Two news stories crossed my Facebook newsfeed and the television news respectively last week that should raise concern for anyone advocating for the conservation of forests and pollinators. What the media hails as milestone inventions could have negative impacts for nature's originals.

© Hassnain Develish and Facebook.com

Hassain Develish's "World of Biology" Facebook group posted the above meme on February 5, describing a new, synthetic "biological leaf." This is actually old news, but this video explains Julian Melchiorri's creation and the potential applications he sees for it. First off, this is not a truly synthetic product. It still requires actual chloroplasts found in plants; and those chloroplasts are embedded in a structure derived from silk. Yes, the silk produced by caterpillars of the domesticated silkworm moth. It appears that there is not much truly unique here, except where you can deploy it. Synthetic leaves can be used where actual plants will not grow.

© Eijiro Miyako and Futurism.com

Meanwhile, Japanese chemists unveiled tiny drones coated with sticky horsehair that they claim could pollinate crops. I learned of this story on CBS News This Morning, and the accompanying video clip was so horrendous a demonstration of "pollination" that I started laughing. A similar undertaking is underway at Sussex University in England, under the leadership of Thomas Nowotny. His lab's drones are larger, but may be able to include GPS and other navigational technologies that the Japanese microdrones have no room for. Not to be upstaged, the Wyss Institute at Harvard University has produced robotic bees, too, and envision that they could be useful not only in pollinating crops, but in search-and-rescue, surveillance, and environmental monitoring.

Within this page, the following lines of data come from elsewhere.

Lemma dict_display_from_get (k : string) (entries : list item) (d : dict) :
  dict_get (fold_left (fun d e => dict_setitem (fst e) (snd e) d) entries d) k
  = match last_declared k entries with
    | Some v => Some v
    | None => dict_get d k
    end.
Proof.
  revert d; induction entries as [|e entries IH]; intros d; simpl.
  - reflexivity.
  - rewrite IH, dict_get_setitem.
    now destruct (last_declared k entries), (String.eqb (fst e) k).
Qed.

Lemma dict_display_get (k : string) (entries : list item) :
  dict_get (dict_display entries) k = last_declared k entries.
Proof.
  unfold dict_display. rewrite dict_display_from_get.
  now destruct (last_declared k entries).
Qed.

Lemma dict_get_In (d : dict) (k : string) (v : mapping) :
  NoDup (keys d) -> (In (k, v) (items d) <-> dict_get d k = Some v).
Proof.
  unfold dict_get, items. induction d as [|[k0 v0] d IH]; intros Hnd; simpl.
  - split; [tauto | discriminate].
  - apply NoDup_cons_iff in Hnd as [Hk0 Hnd]. specialize (IH Hnd).
    destruct (String.eqb_spec k0 k) as [->|Hne]; simpl.
    + split.
      * intros [E|Hin]; [congruence|].
        exfalso. apply Hk0. now apply (in_map fst) in Hin.
      * intros E. left. congruence.
    + rewrite <- IH. split; [intros [E|Hin]; [congruence | exact Hin] | tauto].
Qed.

Lemma dict_display_permutation (l1 l2 : list item) :
  NoDup (map fst l1) -> Permutation l1 l2 ->
  Permutation (items (dict_display l1)) (items (dict_display l2)).
Proof.
  intros Hnd Hp.
  assert (Hid : forall l, NoDup (map fst l) -> forall d,
            (forall k, In k (map fst l) -> ~ In k (keys d)) ->
            fold_left (fun d e => dict_setitem (fst e) (snd e) d) l d
            = (d ++ l)%list).
  { induction l as [|[k v] l IH]; intros Hl d Hd; simpl.
    - now rewrite app_nil_r.
    - simpl in Hl. apply NoDup_cons_iff in Hl as [Hk Hl].
      assert (Hset : dict_setitem k v d = (d ++ [(k, v)])%list).
      { assert (Hkd : ~ In k (keys d)) by (apply Hd; now left).
        clear -Hkd. induction d as [|[k0 v0] d IHd]; simpl; [reflexivity|].
        destruct (String.eqb_spec k0 k) as [->|Hne].
        - exfalso. apply Hkd. now left.
        - rewrite IHd; [reflexivity|]. intros Hin. apply Hkd. now right. }
      rewrite Hset, IH; trivial.
      + now rewrite <- app_assoc.
      + intros k' Hk'. unfold keys. rewrite map_app, in_app_iff. simpl.
        intros [Hin|[E|[]]].
        * apply (Hd k'); [now right | exact Hin].
        * subst. contradiction. }
  unfold dict_display, items.
  rewrite (Hid l1 Hnd []), (Hid l2); simpl; auto.
  eapply Permutation_NoDup; [apply Permutation_map; exact Hp | exact Hnd].
Qed.

End Dict.

(** ** Running the emitter *)

Section Emitter.

Local Abbreviation loop_body :=
  (fun '(tool_name, (service, method, args)) =>
     code <- generate_tool_impl tool_name service method args ;;
     print code).

Lemma loop_body_run (e : item) (st : state) :
  loop_body e st =
  (tt, mkState (g_TOOL_MAPPINGS st) (stdout st ++ [rendered e ++ nl])).
Proof. destruct e as [t [[s m] a]]. reflexivity. Qed.

Lemma for_each_run (l : list item) (st : state) :
  for_each l loop_body st =
  (tt, mkState (g_TOOL_MAPPINGS st)
               (stdout st ++ map (fun e => rendered e ++ nl) l)).
Proof.
  revert st; induction l as [|e l IH]; intros st.
  - simpl. unfold ret. rewrite app_nil_r. now destruct st.
  - cbn [for_each]. unfold bind at 1. rewrite loop_body_run, IH.
    cbn [g_TOOL_MAPPINGS stdout map]. now rewrite <- app_assoc.
Qed.

(** The whole effect of one run: the global is left as it was and the
    header, one chunk per sorted entry and the trailer are appended to
    standard output. *)
Lemma main_run (st : state) :
  main st =
  (tt, mkState (g_TOOL_MAPPINGS st)
         (stdout st ++
          [header_line ++ nl ++ nl] ++
          map (fun e => rendered e ++ nl) (sorted (items (g_TOOL_MAPPINGS st))) ++
          [nl ++ trailer_line (len (g_TOOL_MAPPINGS st)) ++ nl])).
Proof.
  unfold main. unfold bind at 1. cbn [print].
  unfold bind at 1. cbn [load_TOOL_MAPPINGS g_TOOL_MAPPINGS].
  unfold bind at 1. rewrite for_each_run.
  unfold bind, load_TOOL_MAPPINGS, print. cbn [g_TOOL_MAPPINGS stdout].
  unfold header_line, trailer_line.
  rewrite <- !app_assoc, !append_assoc. reflexivity.
Qed.

Lemma main_stdout (d : dict) (out : list string) :
  stdout (exec main (mkState d out)) =
  (out ++ [(header_line ++ nl ++ nl)%string] ++
   map (fun e => (rendered e ++ nl)%string) (sorted (items d)) ++
   [(nl ++ trailer_line (len d) ++ nl)%string])%list.
Proof. unfold exec. now rewrite main_run. Qed.

Lemma main_globals (st : state) :
  g_TOOL_MAPPINGS (exec main st) = g_TOOL_MAPPINGS st.
Proof. unfold exec. now rewrite main_run. Qed.

End Emitter.

Lemma flatten_app (l1 l2 : list string) :
  fold_right append EmptyString (l1 ++ l2) =
  fold_right append EmptyString l1 ++ fold_right append EmptyString l2.
Proof.
  induction l1 as [|s l1 IH]; simpl; [reflexivity|].
  now rewrite IH, append_assoc.
Qed.

Lemma digits_single_line (u : Decimal.uint) :
  contains nl (NilEmpty.string_of_uint u) = false.
Proof. induction u; simpl; auto. Qed.

Lemma str_of_int_roundtrip (n : nat) : int_of_str (str_of_int n) = Some n.
Proof.
  unfold int_of_str, str_of_int. rewrite NilEmpty.usu. simpl.
  now rewrite Unsigned.of_to.
Qed.

(** * The claims *)

(** ** Renderer *)

Ltac in_table := cbv; repeat ((left; reflexivity) || right).

Lemma table_blocks_have_one_call :
  forallb (fun e =>
             Nat.eqb (occurrences (service_call e) (rendered e)) 1 &&
             Nat.eqb (occurrences "await services." (rendered e)) 1)
          (items TOOL_MAPPINGS) = true.
Proof. vm_compute. reflexivity. Qed.

(** C1. Every rendered block holds the call [service.method(arguments)]
    with the arguments joined in declared order, the tool name as a quoted
    literal, the description and input schema looked up under the tool
    name, and the wrapper call given the tool name, the logger and the
    session id; for the entries of [TOOL_MAPPINGS] the call text occurs
    exactly once in the block, which has a single service call. *)
Theorem rendered_block_contents
    (t s m : string) (a : list string) (st : state) :
  let block := eval (generate_tool_impl t s m a) st in
  Occurs ("services." ++ s ++ "." ++ m ++ "(" ++ joined_arguments a ++ ")")
         block /\
  Occurs ("server.registerTool(" ++ nl ++ "    '" ++ t ++ "',") block /\
  Occurs ("description: schemas." ++ t ++ ".description," ++ nl ++
          "      inputSchema: schemas." ++ t ++ nl) block /\
  Occurs ("mcpToolWrapper('" ++ t ++
          "', logger, extra.sessionId, async () => {") block /\
  (In (t, (s, m, a)) (items TOOL_MAPPINGS) ->
   occurrences (s ++ "." ++ m ++ "(" ++ joined_arguments a ++ ")") block = 1 /\
   occurrences "await services." block = 1).
Proof.
  intros block. subst block.
  split; [apply block_service_call|].
  split; [apply block_tool_literal|].
  split; [apply block_schema_reference|].
  split; [apply block_wrapper_call|].
  intros Hin.
  pose proof table_blocks_have_one_call as Hall.
  rewrite forallb_forall in Hall. specialize (Hall _ Hin).
  apply andb_true_iff in Hall as [H1 H2].
  apply Nat.eqb_eq in H1, H2. split; [exact H1 | exact H2].
Qed.

Lemma rendered_block_contents_witness :
  occurrences "zoku.list(args)"
    (eval (generate_tool_impl "list_zoku" "zoku" "list" ["args"])
          initial_state) = 1.
Proof.
  apply (rendered_block_contents "list_zoku" "zoku" "list" ["args"]
           initial_state).
  in_table.
Defined.

(** Exactly-once is a fact about the entries of the table. A record whose
    tool name is itself the text of its call (not a name a tool could bear)
    repeats that text wherever the name is written. *)
Example call_text_repeated_by_tool_name :
  occurrences "a.b()"
    (eval (generate_tool_impl "a.b()" "a" "b" []) initial_state) = 5.
Proof. vm_compute. reflexivity. Qed.

(** C3. The text between the parentheses of the call is exactly the
    argument expressions in declared order joined by a comma and a space,
    whatever the entry; with no argument expressions the call is
    [service.method()]. *)
Theorem argument_list_is_joined (t : string) :
  exists pre post : string,
    (forall s m a st,
        eval (generate_tool_impl t s m a) st =
        pre ++ s ++ "." ++ m ++ "(" ++ joined_arguments a ++ ")" ++ post) /\
    (forall s m st,
        eval (generate_tool_impl t s m []) st =
        pre ++ s ++ "." ++ m ++ "()" ++ post) /\
    (forall a, joined_arguments a = String.concat ", " a).
Proof.
  exists ("  server.registerTool(" ++ nl ++
          "    '" ++ t ++ "'," ++ nl ++
          "    {" ++ nl ++
          "      description: schemas." ++ t ++ ".description," ++ nl ++
          "      inputSchema: schemas." ++ t ++ nl ++
          "    }," ++ nl ++
          "    async (args, extra) => {" ++ nl ++
          "      return mcpToolWrapper('" ++ t ++
            "', logger, extra.sessionId, async () => {" ++ nl ++
          "        const result = await services."),
         (";" ++ nl ++
          "        return result;" ++ nl ++
          "      });" ++ nl ++
          "    }" ++ nl ++
          "  );" ++ nl).
  split; [|split].
  - intros s m a st. unfold eval, generate_tool_impl, ret; cbn [fst].
    rewrite join_joined_arguments. str_norm. reflexivity.
  - intros s m st. unfold eval, generate_tool_impl, ret; cbn [fst join].
    str_norm. reflexivity.
  - apply joined_arguments_concat.
Qed.

(** A record without argument expressions: the call line reads
    [services.health.ping();] and the parentheses of the block pair up. *)
Example empty_argument_list_block :
  contains ("        const result = await services.health.ping();" ++ nl)
    (eval (generate_tool_impl "ping" "health" "ping" []) initial_state) = true /\
  occurrences "("
    (eval (generate_tool_impl "ping" "health" "ping" []) initial_state) =
  occurrences ")"
    (eval (generate_tool_impl "ping" "health" "ping" []) initial_state).
Proof. split; vm_compute; reflexivity. Qed.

Do we not see the implied messages in these endeavors? The implications are that we do not need the original, natural, biological organisms. Technology can make things "better" than nature. We can continue rampant deforestation because we can create synthetic leaves. We can tolerate a dwindling diversity and population of pollinating insects because we can make drones that do the job (at least for crops because no plants matter unless they can feed people). The most important, and disgusting, message being sent is this: Non-human organisms must have utilitarian benefits to humanity to justify their existence.

Even if you believe in creation instead of evolution, you must admit that we were instructed by God to serve as stewards of creation, not given the mandate to replace it. Indeed, we are servants to other organisms, and they in turn are servants to us, but not always in such black-and-white, easily understood ways. Nature is complex for a reason, and the many other organisms that are responsible for human success on planet Earth are not always as charismatic as butterflies, bees, and trees. Moreover, while it is natural for any organism to view the world selfishly, to enhance its own dominance, humans can actually succeed in eliminating our predators, parasites, and competitors. We do this at the expense of not only those other species, but at the cost of our biophilia, our innate love and reverence for other creatures.

Remember, insects like bees are also food for other creatures. Tiny metallic drones offer no nutrition to a hungry bird, and would likely kill any predator mistaking them for real bees. There is that, and the fact that I, for one, find mechanical facsimiles of insects and other animals far less captivating than the real thing. Indeed, I find them boring, simple, and poor substitutions.